● Work item
After locating the line with "(* ===== verification/Ptrace.v ===== *)" in the data that follows, return it and every later line exactly, up to and including the line with "A task looks".

Records from a collection:
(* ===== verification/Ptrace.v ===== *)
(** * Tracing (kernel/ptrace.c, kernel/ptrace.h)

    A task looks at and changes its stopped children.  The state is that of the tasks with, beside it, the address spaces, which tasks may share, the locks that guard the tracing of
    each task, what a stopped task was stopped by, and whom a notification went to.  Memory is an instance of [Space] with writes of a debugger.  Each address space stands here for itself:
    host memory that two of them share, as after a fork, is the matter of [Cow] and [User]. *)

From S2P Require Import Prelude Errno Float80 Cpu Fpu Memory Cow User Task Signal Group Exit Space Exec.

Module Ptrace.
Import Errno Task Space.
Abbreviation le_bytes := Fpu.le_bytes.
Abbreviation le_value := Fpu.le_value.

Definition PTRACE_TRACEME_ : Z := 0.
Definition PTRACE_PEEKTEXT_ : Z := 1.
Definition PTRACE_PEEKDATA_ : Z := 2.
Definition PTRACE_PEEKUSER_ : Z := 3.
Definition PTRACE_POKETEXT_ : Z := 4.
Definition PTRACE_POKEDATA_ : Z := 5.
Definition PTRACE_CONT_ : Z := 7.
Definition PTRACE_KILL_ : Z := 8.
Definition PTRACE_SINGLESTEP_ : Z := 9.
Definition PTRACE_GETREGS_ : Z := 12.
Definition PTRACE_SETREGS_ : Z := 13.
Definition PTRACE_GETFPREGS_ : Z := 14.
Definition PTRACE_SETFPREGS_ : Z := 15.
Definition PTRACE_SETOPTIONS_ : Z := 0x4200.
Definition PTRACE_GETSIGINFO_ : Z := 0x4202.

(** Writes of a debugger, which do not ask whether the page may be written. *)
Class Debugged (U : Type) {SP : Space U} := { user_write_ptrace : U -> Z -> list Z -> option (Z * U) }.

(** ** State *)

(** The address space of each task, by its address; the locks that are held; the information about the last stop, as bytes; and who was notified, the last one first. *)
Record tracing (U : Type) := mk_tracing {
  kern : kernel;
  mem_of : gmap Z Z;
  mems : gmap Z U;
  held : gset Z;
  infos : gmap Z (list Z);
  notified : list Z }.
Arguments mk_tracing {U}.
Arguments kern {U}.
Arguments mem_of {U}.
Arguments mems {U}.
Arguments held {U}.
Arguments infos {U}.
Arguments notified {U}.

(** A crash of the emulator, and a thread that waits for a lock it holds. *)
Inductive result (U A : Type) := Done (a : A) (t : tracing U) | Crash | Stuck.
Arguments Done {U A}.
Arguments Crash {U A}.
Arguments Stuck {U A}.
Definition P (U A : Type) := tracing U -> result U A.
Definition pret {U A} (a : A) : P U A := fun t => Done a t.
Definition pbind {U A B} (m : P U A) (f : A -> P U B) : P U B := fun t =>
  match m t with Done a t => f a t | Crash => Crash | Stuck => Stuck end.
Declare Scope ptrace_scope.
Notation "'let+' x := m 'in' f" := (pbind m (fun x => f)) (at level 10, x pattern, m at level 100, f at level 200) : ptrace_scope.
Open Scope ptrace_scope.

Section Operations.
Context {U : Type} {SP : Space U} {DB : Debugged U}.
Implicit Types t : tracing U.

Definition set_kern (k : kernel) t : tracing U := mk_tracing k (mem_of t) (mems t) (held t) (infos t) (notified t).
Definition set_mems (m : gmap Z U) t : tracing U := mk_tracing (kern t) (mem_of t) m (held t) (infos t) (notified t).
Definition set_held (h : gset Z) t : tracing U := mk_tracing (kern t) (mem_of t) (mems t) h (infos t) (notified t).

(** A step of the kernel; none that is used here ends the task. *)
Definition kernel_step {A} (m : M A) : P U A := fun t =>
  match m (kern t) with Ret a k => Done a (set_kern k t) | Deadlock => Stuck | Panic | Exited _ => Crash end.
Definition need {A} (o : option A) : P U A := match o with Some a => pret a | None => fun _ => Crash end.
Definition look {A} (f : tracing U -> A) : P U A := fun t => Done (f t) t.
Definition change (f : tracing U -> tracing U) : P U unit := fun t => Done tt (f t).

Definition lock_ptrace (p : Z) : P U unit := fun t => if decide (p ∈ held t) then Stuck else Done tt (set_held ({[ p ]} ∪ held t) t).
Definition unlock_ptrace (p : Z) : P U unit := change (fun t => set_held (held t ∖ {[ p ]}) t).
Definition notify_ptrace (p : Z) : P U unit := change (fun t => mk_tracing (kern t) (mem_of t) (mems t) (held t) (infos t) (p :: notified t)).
...
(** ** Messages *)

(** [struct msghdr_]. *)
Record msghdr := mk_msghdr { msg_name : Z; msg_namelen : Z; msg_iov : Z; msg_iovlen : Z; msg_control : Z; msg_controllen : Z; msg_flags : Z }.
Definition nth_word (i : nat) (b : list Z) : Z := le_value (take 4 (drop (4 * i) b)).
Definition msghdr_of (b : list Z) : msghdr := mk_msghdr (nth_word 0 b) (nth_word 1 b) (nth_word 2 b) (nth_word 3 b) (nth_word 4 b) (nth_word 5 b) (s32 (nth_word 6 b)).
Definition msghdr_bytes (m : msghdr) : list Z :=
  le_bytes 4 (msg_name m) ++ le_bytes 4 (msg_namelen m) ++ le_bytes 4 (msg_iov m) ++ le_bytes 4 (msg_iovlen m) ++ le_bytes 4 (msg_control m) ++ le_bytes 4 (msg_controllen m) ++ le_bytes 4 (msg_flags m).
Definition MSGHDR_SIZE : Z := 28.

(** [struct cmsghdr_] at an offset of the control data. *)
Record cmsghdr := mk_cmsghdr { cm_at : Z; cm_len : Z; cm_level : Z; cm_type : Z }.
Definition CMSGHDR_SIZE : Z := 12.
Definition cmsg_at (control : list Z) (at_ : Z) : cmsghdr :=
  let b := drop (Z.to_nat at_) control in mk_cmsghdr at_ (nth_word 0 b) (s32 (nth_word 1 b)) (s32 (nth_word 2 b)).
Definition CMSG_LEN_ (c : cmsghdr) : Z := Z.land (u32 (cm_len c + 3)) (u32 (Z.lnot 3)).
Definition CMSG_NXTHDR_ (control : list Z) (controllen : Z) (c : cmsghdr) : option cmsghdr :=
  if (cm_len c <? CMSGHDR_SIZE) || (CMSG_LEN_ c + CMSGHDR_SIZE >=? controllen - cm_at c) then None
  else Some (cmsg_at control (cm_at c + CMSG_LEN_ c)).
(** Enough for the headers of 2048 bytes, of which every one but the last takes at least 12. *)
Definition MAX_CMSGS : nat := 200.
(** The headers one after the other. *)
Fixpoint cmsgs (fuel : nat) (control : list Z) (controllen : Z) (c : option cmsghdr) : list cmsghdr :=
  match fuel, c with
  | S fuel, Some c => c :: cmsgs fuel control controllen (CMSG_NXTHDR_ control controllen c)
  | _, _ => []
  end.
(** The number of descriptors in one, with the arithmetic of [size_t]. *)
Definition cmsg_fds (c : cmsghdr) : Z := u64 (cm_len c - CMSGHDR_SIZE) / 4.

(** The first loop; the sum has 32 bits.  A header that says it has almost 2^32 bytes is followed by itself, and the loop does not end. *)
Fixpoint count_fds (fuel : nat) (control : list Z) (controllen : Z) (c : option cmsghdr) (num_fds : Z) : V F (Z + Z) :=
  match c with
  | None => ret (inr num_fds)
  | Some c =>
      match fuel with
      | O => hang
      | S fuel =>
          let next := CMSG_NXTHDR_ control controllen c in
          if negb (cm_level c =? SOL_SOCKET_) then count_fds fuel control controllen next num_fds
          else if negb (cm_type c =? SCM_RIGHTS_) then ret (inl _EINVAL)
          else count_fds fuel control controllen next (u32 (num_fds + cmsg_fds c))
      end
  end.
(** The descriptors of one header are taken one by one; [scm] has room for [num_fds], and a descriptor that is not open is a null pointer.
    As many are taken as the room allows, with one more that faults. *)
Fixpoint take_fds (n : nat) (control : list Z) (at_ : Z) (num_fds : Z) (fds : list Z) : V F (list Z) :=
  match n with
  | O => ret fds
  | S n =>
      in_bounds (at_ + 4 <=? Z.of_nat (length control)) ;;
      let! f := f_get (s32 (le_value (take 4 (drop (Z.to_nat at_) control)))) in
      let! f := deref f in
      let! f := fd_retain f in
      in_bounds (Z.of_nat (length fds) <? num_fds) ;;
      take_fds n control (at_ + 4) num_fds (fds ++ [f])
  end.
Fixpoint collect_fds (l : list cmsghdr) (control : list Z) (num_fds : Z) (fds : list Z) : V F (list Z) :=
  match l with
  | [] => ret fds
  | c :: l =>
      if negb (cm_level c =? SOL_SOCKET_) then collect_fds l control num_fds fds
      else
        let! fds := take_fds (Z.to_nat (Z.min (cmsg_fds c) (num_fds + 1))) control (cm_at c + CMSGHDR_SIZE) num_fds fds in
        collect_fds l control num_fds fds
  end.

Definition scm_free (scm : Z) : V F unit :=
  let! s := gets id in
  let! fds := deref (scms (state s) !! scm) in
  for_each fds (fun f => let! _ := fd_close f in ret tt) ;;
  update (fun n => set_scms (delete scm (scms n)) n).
==
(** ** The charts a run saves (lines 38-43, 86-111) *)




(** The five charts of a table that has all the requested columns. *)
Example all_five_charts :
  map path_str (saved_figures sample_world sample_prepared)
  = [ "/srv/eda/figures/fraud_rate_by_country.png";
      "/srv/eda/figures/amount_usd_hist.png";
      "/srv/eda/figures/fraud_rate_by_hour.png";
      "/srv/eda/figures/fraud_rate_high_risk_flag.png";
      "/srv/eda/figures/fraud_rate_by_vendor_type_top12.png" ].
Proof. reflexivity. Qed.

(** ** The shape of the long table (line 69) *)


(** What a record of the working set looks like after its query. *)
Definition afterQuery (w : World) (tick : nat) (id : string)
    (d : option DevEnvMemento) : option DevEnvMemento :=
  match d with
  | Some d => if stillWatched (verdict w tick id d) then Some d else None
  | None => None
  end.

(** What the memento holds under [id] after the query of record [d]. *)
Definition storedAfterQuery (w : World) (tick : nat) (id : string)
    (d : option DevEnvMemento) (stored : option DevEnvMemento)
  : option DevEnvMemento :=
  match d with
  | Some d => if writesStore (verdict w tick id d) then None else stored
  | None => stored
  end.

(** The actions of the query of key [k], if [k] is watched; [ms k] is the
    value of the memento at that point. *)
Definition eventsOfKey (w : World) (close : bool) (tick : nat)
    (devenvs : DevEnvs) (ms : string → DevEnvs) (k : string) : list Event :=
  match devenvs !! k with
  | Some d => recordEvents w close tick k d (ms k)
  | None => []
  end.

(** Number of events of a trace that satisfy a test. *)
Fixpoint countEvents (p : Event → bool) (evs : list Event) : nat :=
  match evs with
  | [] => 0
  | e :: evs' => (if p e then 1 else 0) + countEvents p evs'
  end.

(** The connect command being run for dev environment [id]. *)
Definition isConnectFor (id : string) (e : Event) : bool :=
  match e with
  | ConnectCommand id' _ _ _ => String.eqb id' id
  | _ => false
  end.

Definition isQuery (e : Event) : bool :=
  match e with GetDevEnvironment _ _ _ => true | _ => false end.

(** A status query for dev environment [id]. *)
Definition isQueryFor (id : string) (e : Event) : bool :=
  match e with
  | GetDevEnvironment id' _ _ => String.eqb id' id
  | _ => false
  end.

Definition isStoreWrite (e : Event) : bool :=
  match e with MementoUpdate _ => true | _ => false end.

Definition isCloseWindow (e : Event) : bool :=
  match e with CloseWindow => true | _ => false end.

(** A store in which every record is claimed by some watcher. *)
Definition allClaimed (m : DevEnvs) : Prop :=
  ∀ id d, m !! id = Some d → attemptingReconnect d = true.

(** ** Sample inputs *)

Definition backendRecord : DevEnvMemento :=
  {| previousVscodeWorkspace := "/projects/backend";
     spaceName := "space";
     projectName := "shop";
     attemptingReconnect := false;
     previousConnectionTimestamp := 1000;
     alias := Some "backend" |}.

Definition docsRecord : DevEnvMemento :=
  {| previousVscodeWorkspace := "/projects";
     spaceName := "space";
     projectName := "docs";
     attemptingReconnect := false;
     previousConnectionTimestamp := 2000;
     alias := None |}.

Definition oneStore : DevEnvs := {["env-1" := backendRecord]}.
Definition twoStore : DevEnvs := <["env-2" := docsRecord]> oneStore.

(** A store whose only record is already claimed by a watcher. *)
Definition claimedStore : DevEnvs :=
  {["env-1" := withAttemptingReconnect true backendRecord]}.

● Exercise solution
(* ===== verification/Ptrace.v ===== *)
(** * Tracing (kernel/ptrace.c, kernel/ptrace.h)

    A task looks at and changes its stopped children.  The state is that of the tasks with, beside it, the address spaces, which tasks may share, the locks that guard the tracing of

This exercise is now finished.